At one point in the beginning of the novel, when no one has been killed yet (spoilers! someone totally dies!), Poirot is sitting in the dining wagon with his friend, having a nice meal. His friend, Mr. Bouc, I believe, is mentioning to Poirot how nice it is that so many people of different nationalities and class are gathered here together, enjoying their voyage, only to go their separate ways again. Poirot then ventures an alternative turn of events, where all this lovey-dovey harmony is struck down SHOULD someone have a little accident, or you know, get brutally murdered.

What a buzzkill, that Hercule. A little creepy too. There you are eating a nice meal and celebrating the joys of life when your moustached friend starts getting all morbid. Now what Mr. Bouc should have said was probably something like: "Huh? What! Murdered? What are you on about? We're having a nice meal here and you can't shut up about lethal accidents and murder. What the fuck is wrong with you, dude?"

Sure enough, though, Poirot was right, one of those people, did get murdered. Funny how that works. Sometimes I think that Poirot sets up every murder he solves, just for the hell of it. It's awfully suspicious how he's always around murders and when he just plainly starts predicting them out of the blue, I wouldn't feel safe anymore.

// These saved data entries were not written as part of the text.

(* ===== verification/FrameValidator.v ===== *)
(** * Validation of frames (node/consensus/validator)

    BLSGlobalFrameValidator and BLSAppFrameValidator, over the frame prover and the BLS
    library of FrameProver.  The answers of the prover registry are arguments.  Frames are
    not nil, their headers may be. *)

From S2P Require Import Prelude Wire Keys Frames Messages ForkChoice Stateful GlobalTimeReel FrameProver.

(** The part of types/consensus.ProverInfo that is used. *)
Module ProverInfo.
Record t := mk {
  PublicKey : bytes;
  Address : bytes
}.
End ProverInfo.

(** The keys of the provers whose index is among [bits]; the comparison is in uint8. *)
Definition memberKeys (bits : list Z) (provers : list ProverInfo.t) : list bytes :=
  concat (imap (fun i p => if bool_decide (u8 (Z.of_nat i) ∈ bits) then [ProverInfo.PublicKey p] else []) provers).

Section validators.
Context `{Environment} `{FrameCrypto}.

(** Whether [key] is the aggregate of the keys of the members. *)
Definition checkAggregate (bits : list Z) (provers : list ProverInfo.t) (throwaway : bytes) (key : bytes) : result bool :=
  let keys := memberKeys bits provers in
  aggregate ← Aggregate keys (replicate (length keys) throwaway);
  if bool_decide (aggregate.1 = key) then Ok true else Err "could not verify aggregated keys".

Definition GlobalValidate (activeProvers : result (list ProverInfo.t)) (frame : GlobalFrame.t) : result bool :=
  match GlobalFrame.Header frame with
  | None => Ok false
  | Some h =>
    if negb (length (GlobalFrameHeader.Output h) =? 516)%nat then Ok false
    else if GlobalFrameHeader.FrameNumber h =? 0 then Ok true
    else
      match GlobalFrameHeader.PublicKeySignatureBls48581 h with
      | None => Ok false
      | Some sig =>
        match BLS48581AggregateSignature.PublicKey sig with
        | None => Ok false
        | Some key =>
          bits ← VerifyGlobalFrameHeader h;
          throwaway ← New;
          provers ← activeProvers;
          checkAggregate bits provers throwaway (BLS48581G2PublicKey.KeyValue key)
        end
      end
  end.

Definition AppValidate (activeProvers : bytes -> result (list ProverInfo.t)) (frame : AppShardFrame.t) : result bool :=
  match AppShardFrame.Header frame with
  | None => Ok false
  | Some h =>
    if (length (FrameHeader.Address h) =? 0)%nat then Ok false
    else if negb (length (FrameHeader.StateRoots h) =? 4)%nat then Ok false
    else if negb (forallb rootLength (FrameHeader.StateRoots h)) then Ok false
    else
      match VerifyFrameHeader h with
      | Err _ => Ok false
      | Ok bits =>
        match FrameHeader.PublicKeySignatureBls48581 h with
        | None => Ok true
        | Some sig =>
          provers ← activeProvers (FrameHeader.Address h);
          throwaway ← New;
          match BLS48581AggregateSignature.PublicKey sig with
          | None => _ ← Aggregate (memberKeys bits provers) (replicate (length (memberKeys bits provers)) throwaway); Panic
          | Some key => checkAggregate bits provers throwaway (BLS48581G2PublicKey.KeyValue key)
          end
        end
      | Panic => Panic
      | Diverge => Diverge
      end
  end.
End validators.

(** ** Masks *)

Lemma land_bit v bit : 0 <= bit -> Z.land v (Z.shiftl 1 bit) <> 0 <-> Z.testbit v bit = true.
Proof.
  intros Hb. split.
  - intros Hne. destruct (Z.testbit v bit) eqn:Et; [done|]. destruct Hne. apply Z.bits_inj'. intros n Hn.
    rewrite Z.land_spec, Z.bits_0, Z.shiftl_1_l. destruct (decide (n = bit)) as [->|Hnb]; [by rewrite Et|].
    rewrite Z.pow2_bits_false by done. apply andb_false_r.
  - intros Ht E0. assert (Z.testbit (Z.land v (Z.shiftl 1 bit)) bit = true) as Hx.
    { rewrite Z.land_spec, Ht, Z.shiftl_1_l. by rewrite Z.pow2_bits_true. }
    by rewrite E0, Z.bits_0 in Hx.
Qed.

Lemma elem_bitsOf i v z : z ∈ bitsOf i v <-> exists bit, 0 <= bit < 8 /\ z = Z.of_nat i * 8 + bit /\ Z.testbit v bit = true.
Proof.
  unfold bitsOf. rewrite list_elem_of_fmap. split.
  - intros (bit & -> & Hb). apply list_elem_of_filter in Hb as [Hb Hr%elem_of_seqZ]. exists bit. split; [lia|].
    split; [done|]. apply land_bit; [lia|done].
  - intros (bit & Hr & -> & Hb). exists bit. split; [done|]. apply list_elem_of_filter. split; [apply land_bit; [lia|done]|].
    apply elem_of_seqZ. lia.
Qed.

(** The signers of a mask are the positions of its bits. *)
Lemma elem_signers m z : z ∈ signers m <-> 0 <= z /\ Z.testbit (byteAt m (Z.to_nat (z / 8))) (z mod 8) = true.
Proof.
  unfold signers. rewrite list_elem_of_In, in_concat. setoid_rewrite <- list_elem_of_In.
  assert (forall i bit, 0 <= bit < 8 -> (Z.of_nat i * 8 + bit) / 8 = Z.of_nat i /\ (Z.of_nat i * 8 + bit) mod 8 = bit) as Hdm.
  { intros i bit Hb. rewrite Z.add_comm, Z.div_add, Z.mod_add, Z.div_small, Z.mod_small by lia. lia. }
  split.
  - intros (l & Hl & Hz). apply elem_of_lookup_imap in Hl as (i & b & -> & Hi). apply elem_bitsOf in Hz as (bit & Hb & -> & Ht).
    destruct (Hdm i bit Hb) as [-> ->]. split; [lia|]. rewrite Nat2Z.id. unfold byteAt. by rewrite Hi.
  - intros [Hz Ht]. unfold byteAt in Ht. destruct (m !! Z.to_nat (z / 8)) as [b|] eqn:Eb; [|by rewrite Z.bits_0 in Ht].
    eexists. split; [apply elem_of_lookup_imap; exists (Z.to_nat (z / 8)), b; done|]. apply elem_bitsOf. exists (z mod 8).
    pose proof (Z.mod_pos_bound z 8 ltac:(lia)). pose proof (Z.div_mod z 8 ltac:(lia)). pose proof (Z.div_pos z 8 ltac:(lia) ltac:(lia)).
    split; [lia|]. split; [lia|done].
Qed.

(** ** What the validators accept *)

(** The frame with other signature bytes and other requests. *)
Definition resigned (s : bytes) (requests : list MessageBundle.t) (frame : GlobalFrame.t) : GlobalFrame.t :=
  GlobalFrame.mk
    ((fun h => GlobalFrameHeader.mk (GlobalFrameHeader.FrameNumber h) (GlobalFrameHeader.Timestamp h)
        (GlobalFrameHeader.Difficulty h) (GlobalFrameHeader.Output h) (GlobalFrameHeader.ParentSelector h)
        (GlobalFrameHeader.GlobalCommitments h) (GlobalFrameHeader.ProverTreeCommitment h)
        ((fun sig => BLS48581AggregateSignature.mk s (BLS48581AggregateSignature.PublicKey sig)
            (BLS48581AggregateSignature.Bitmask sig)) <$> GlobalFrameHeader.PublicKeySignatureBls48581 h))
     <$> GlobalFrame.Header frame) requests.

Section accepts.
Context `{E : Environment} `{F : FrameCrypto}.

Lemma verify_resigned h sig s bits :
  GlobalFrameHeader.PublicKeySignatureBls48581 h = Some sig -> length s = 74%nat -> VerifyGlobalFrameHeader h = Ok bits ->
  VerifyGlobalFrameHeader (GlobalFrameHeader.mk (GlobalFrameHeader.FrameNumber h) (GlobalFrameHeader.Timestamp h)
    (GlobalFrameHeader.Difficulty h) (GlobalFrameHeader.Output h) (GlobalFrameHeader.ParentSelector h)
    (GlobalFrameHeader.GlobalCommitments h) (GlobalFrameHeader.ProverTreeCommitment h)
    (Some (BLS48581AggregateSignature.mk s (BLS48581AggregateSignature.PublicKey sig) (BLS48581AggregateSignature.Bitmask sig)))) = Ok bits.
Proof.
  intros Hsig Hs. destruct h as [n t d o p cs r sg]. cbn in Hsig. subst sg. unfold VerifyGlobalFrameHeader. cbn.
  destruct (BLS48581AggregateSignature.PublicKey sig) as [key|]; [|done].
  destruct (length (BLS48581G2PublicKey.KeyValue key) =? 585)%nat; [|done]. rewrite Hs. cbn.
  by destruct (length (BLS48581AggregateSignature.Signature sig) =? 74)%nat.
Qed.

(** A frame that is accepted stays accepted, under the same ID, with any other signature of
    the right length and any other requests: the validator does not verify the signature, and
    the header does not commit to the requests. *)
Theorem global_signature_unchecked activeProvers frame s requests :
  length s = 74%nat -> GlobalValidate activeProvers frame = Ok true ->
  GlobalValidate activeProvers (resigned s requests frame) = Ok true /\
  forall h h', GlobalFrame.Header frame = Some h -> GlobalFrame.Header (resigned s requests frame) = Some h' ->
    ComputeFrameID (mkGlobalFrame h' requests) = ComputeFrameID (mkGlobalFrame h (GlobalFrame.Requests frame)).
Proof.
  intros Hs Hv. unfold GlobalValidate, resigned in *. cbn [GlobalFrame.Header]. destruct (GlobalFrame.Header frame) as [h|]; [|done].
  split; [|by intros h0 h' [= <-] [= <-]]. cbn [fmap option_fmap option_map GlobalFrameHeader.Output GlobalFrameHeader.FrameNumber
    GlobalFrameHeader.PublicKeySignatureBls48581].
  destruct (negb _); [done|]. destruct (_ =? 0); [done|].
  destruct (GlobalFrameHeader.PublicKeySignatureBls48581 h) as [sig|] eqn:Esig; [|done]. cbn [fmap option_fmap option_map BLS48581AggregateSignature.PublicKey].
  destruct (BLS48581AggregateSignature.PublicKey sig) as [key|] eqn:Ekey; [|done].
  apply result_bind_Ok in Hv as (bits & Hb & Hv). pose proof (verify_resigned h sig s bits Esig Hs Hb) as Hb'. rewrite Ekey in Hb'.
  rewrite Hb'. done.
Qed.

(** The lengths VerifyFrameHeader asks for. *)
Definition wellShapedHeader (h : FrameHeader.t) : Prop :=
  FrameHeader.Address h <> [] /\ FrameHeader.Prover h <> [] /\ rootLength (FrameHeader.RequestsRoot h) = true /\
  length (FrameHeader.StateRoots h) = 4%nat /\ forallb rootLength (FrameHeader.StateRoots h) = true.

Lemma length_zero {A} (l : list A) : (length l =? 0)%nat = true <-> l = [].
Proof. by destruct l. Qed.

Lemma verify_app_shape h bits : VerifyFrameHeader h = Ok bits -> wellShapedHeader h.
Proof.
  unfold VerifyFrameHeader. destruct (length (FrameHeader.Address h) =? 0)%nat eqn:E1; [done|].
  destruct (rootLength (FrameHeader.RequestsRoot h)) eqn:E2; [|done]. destruct (Nat.eqb_spec (length (FrameHeader.StateRoots h)) 4) as [E3|]; [|done].
  destruct (forallb rootLength (FrameHeader.StateRoots h)) eqn:E4; [|done].
  destruct (length (FrameHeader.Prover h) =? 0)%nat eqn:E5; [done|]. intros _.
  split_and!; try done; intros Hn; apply length_zero in Hn; congruence.
Qed.

Lemma verify_app_eq h :
  wellShapedHeader h -> FrameHeader.FrameNumber h <> 0 ->
  VerifyFrameHeader h =
    (payload ← GetFrameSignaturePayload h;
     if negb (WesolowskiVerify (take 32 payload) (FrameHeader.Difficulty h) (drop 32 payload)) then Err "invalid proof"
     else match FrameHeader.PublicKeySignatureBls48581 h with
          | None => Ok []
          | Some sig =>
            valid ← VerifyFrameHeaderSignature h;
            if negb valid then Err "invalid signature" else Ok (GetSetBitIndices (BLS48581AggregateSignature.Bitmask sig))
          end).
Proof.
  intros (Ha & Hp & Hr & Hn & Hs) Hnum. unfold VerifyFrameHeader. rewrite Hr, Hn, Hs, (proj2 (Z.eqb_neq _ _) Hnum).
  destruct (FrameHeader.Address h); [done|]. by destruct (FrameHeader.Prover h).
Qed.

Lemma verify_signature_Ok h sig payload :
  FrameHeader.PublicKeySignatureBls48581 h = Some sig -> GetFrameSignaturePayload h = Ok payload ->
  VerifyFrameHeaderSignature h = Ok true <->
  exists key, BLS48581AggregateSignature.PublicKey sig = Some key /\
    VerifySignatureRaw (BLS48581G2PublicKey.KeyValue key) (BLS48581AggregateSignature.Signature sig) payload
      (stringShard ++ FrameHeader.Address h) = true.
Proof.
  intros Hsig Hp. unfold VerifyFrameHeaderSignature. rewrite Hp, Hsig. cbn [mbind result_bind].
  destruct (BLS48581AggregateSignature.PublicKey sig) as [key|]; [|split; [done|]; by intros (? & ? & _)].
  destruct (VerifySignatureRaw _ _ _ _) eqn:Ev; (split; [intros ?|intros (k & [= <-] & Hk)]); try done; try congruence. by exists key.
Qed.

Lemma checkAggregate_Ok bits provers throwaway key :
  checkAggregate bits provers throwaway key = Ok true <->
  let keys := memberKeys bits provers in exists s, Aggregate keys (replicate (length keys) throwaway) = Ok (key, s).
Proof.
  unfold checkAggregate. cbn zeta. split.
  - intros Hc. apply result_bind_Ok in Hc as ([k s] & Ha & Hc). case_bool_decide as Ek; [|done]. cbn in Ek. subst. eauto.
  - intros (s & ->). cbn [mbind result_bind fst]. by rewrite bool_decide_true.
Qed.

(** An app shard frame after the first is accepted exactly if its parts have their lengths,
    the delay function verifies, and, unless it carries no signature at all, its signature
    verifies under a key that is the aggregate of the keys of the provers in its mask. *)
Theorem app_validate_iff activeProvers frame h :
  AppShardFrame.Header frame = Some h -> FrameHeader.FrameNumber h <> 0 ->
  AppValidate activeProvers frame = Ok true <->
  FrameHeader.Address h <> [] /\ FrameHeader.Prover h <> [] /\ rootLength (FrameHeader.RequestsRoot h) = true /\
  length (FrameHeader.StateRoots h) = 4%nat /\ forallb rootLength (FrameHeader.StateRoots h) = true /\
  exists payload, GetFrameSignaturePayload h = Ok payload /\
    WesolowskiVerify (take 32 payload) (FrameHeader.Difficulty h) (drop 32 payload) = true /\
    forall sig, FrameHeader.PublicKeySignatureBls48581 h = Some sig ->
    exists key provers throwaway aggregate, BLS48581AggregateSignature.PublicKey sig = Some key /\
      VerifySignatureRaw (BLS48581G2PublicKey.KeyValue key) (BLS48581AggregateSignature.Signature sig) payload
        (stringShard ++ FrameHeader.Address h) = true /\
      activeProvers (FrameHeader.Address h) = Ok provers /\ New = Ok throwaway /\
      let keys := memberKeys (GetSetBitIndices (BLS48581AggregateSignature.Bitmask sig)) provers in
      Aggregate keys (replicate (length keys) throwaway) = Ok (BLS48581G2PublicKey.KeyValue key, aggregate).
Proof.
  intros Hh Hnum. unfold AppValidate. rewrite Hh. split.
  - intros Hv. destruct (length (FrameHeader.Address h) =? 0)%nat; [done|]. destruct (negb (length _ =? 4)%nat); [done|]. destruct (negb (forallb _ _)); [done|].
    destruct (VerifyFrameHeader h) as [bits| | |] eqn:Eb; try done. pose proof (verify_app_shape h bits Eb) as Hshape.
    rewrite (verify_app_eq h Hshape Hnum) in Eb. apply result_bind_Ok in Eb as (payload & Hp & Eb).
    split_and!; [apply Hshape..|]. exists payload. split; [done|]. destruct (WesolowskiVerify _ _ _); [|done]. split; [done|].
    intros sig Hsig. rewrite Hsig in *. cbn [negb] in Eb. apply result_bind_Ok in Eb as (valid & Hvs & Eb). destruct valid; [|done]. injection Eb as <-.
    apply (verify_signature_Ok h sig payload Hsig Hp) in Hvs as (key & Hkey & Hvs). rewrite Hkey in Hv.
    apply result_bind_Ok in Hv as (provers & Hprov & Hv). apply result_bind_Ok in Hv as (throwaway & Ht & Hv).
    apply checkAggregate_Ok in Hv as (s & Ha). by exists key, provers, throwaway, s.
  - intros (Ha & Hp & Hr & Hn & Hs & payload & Hpay & Hw & Hsig).
    assert (wellShapedHeader h) as Hshape by done. rewrite (verify_app_eq h Hshape Hnum), Hpay, Hn, Hs. cbn [mbind result_bind]. rewrite Hw.
    destruct (FrameHeader.Address h) as [|a0 al] eqn:Ea; [done|]. cbn [length Nat.eqb negb].
    destruct (FrameHeader.PublicKeySignatureBls48581 h) as [sig|] eqn:Esig; [|done].
    destruct (Hsig sig eq_refl) as (key & provers & throwaway & s & Hkey & Hv & Hprov & Ht & Hagg).
    rewrite (proj2 (verify_signature_Ok h sig payload Esig Hpay)) by (exists key; by rewrite Ea). cbn [mbind result_bind negb].
    rewrite Hprov, Ht, Hkey. cbn [mbind result_bind]. apply checkAggregate_Ok. by exists s.
Qed.
End accepts.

There's some flaws in this, sure. Having been written in the 30s, it uses a lot of discriminating stereotypes when it comes to European ethnicities. Italians are passionate people, they stab. English people are basically robots, they'd never stab. Things like that, but in the end all these "facts" are not relevant to the solution, so to me it's only interesting to read a book in the 30s mindset. Besides, I'm Belgian, I come off fucking great. You won't hear me complaining.

Poirot's deductions and revelations are sometimes on the verge of psychic, which, I suppose, somewhat thwarts the reader in his quest to the solution. I did figure out the solution before I finished, but I'm guessing I didn't really solve it but just remembered the unravelling from when I read it so many years ago. I can't imagine that I actually figured it out. Quite unlikely, because, in my vision, it's not really a bad thing that you can't figure out the full array of things, because Poirot is supposed to outsmart everyone. He's supposed to know things you don't know, and draw conclusions you never would. If I weren't hopelessly outsmarted by Hercule Poirot, what kind of life would this be? Who would I look up to? Poirot is smarter than you and that's just how it should be, and I'm glad.

Finally, I'd like to say that I'm pretty sure that I wouldn't have enjoyed this nearly as much as if it weren't for David Suchet. Even when Poirot is being a pompous dick, Suchet's comforting face appears in my head and everything he does turns from annoying to eccentrically charming and all is right with the world.

Je vous remercie, monsieur Suchet, mon ami. May your little grey cells continue to rage in full force.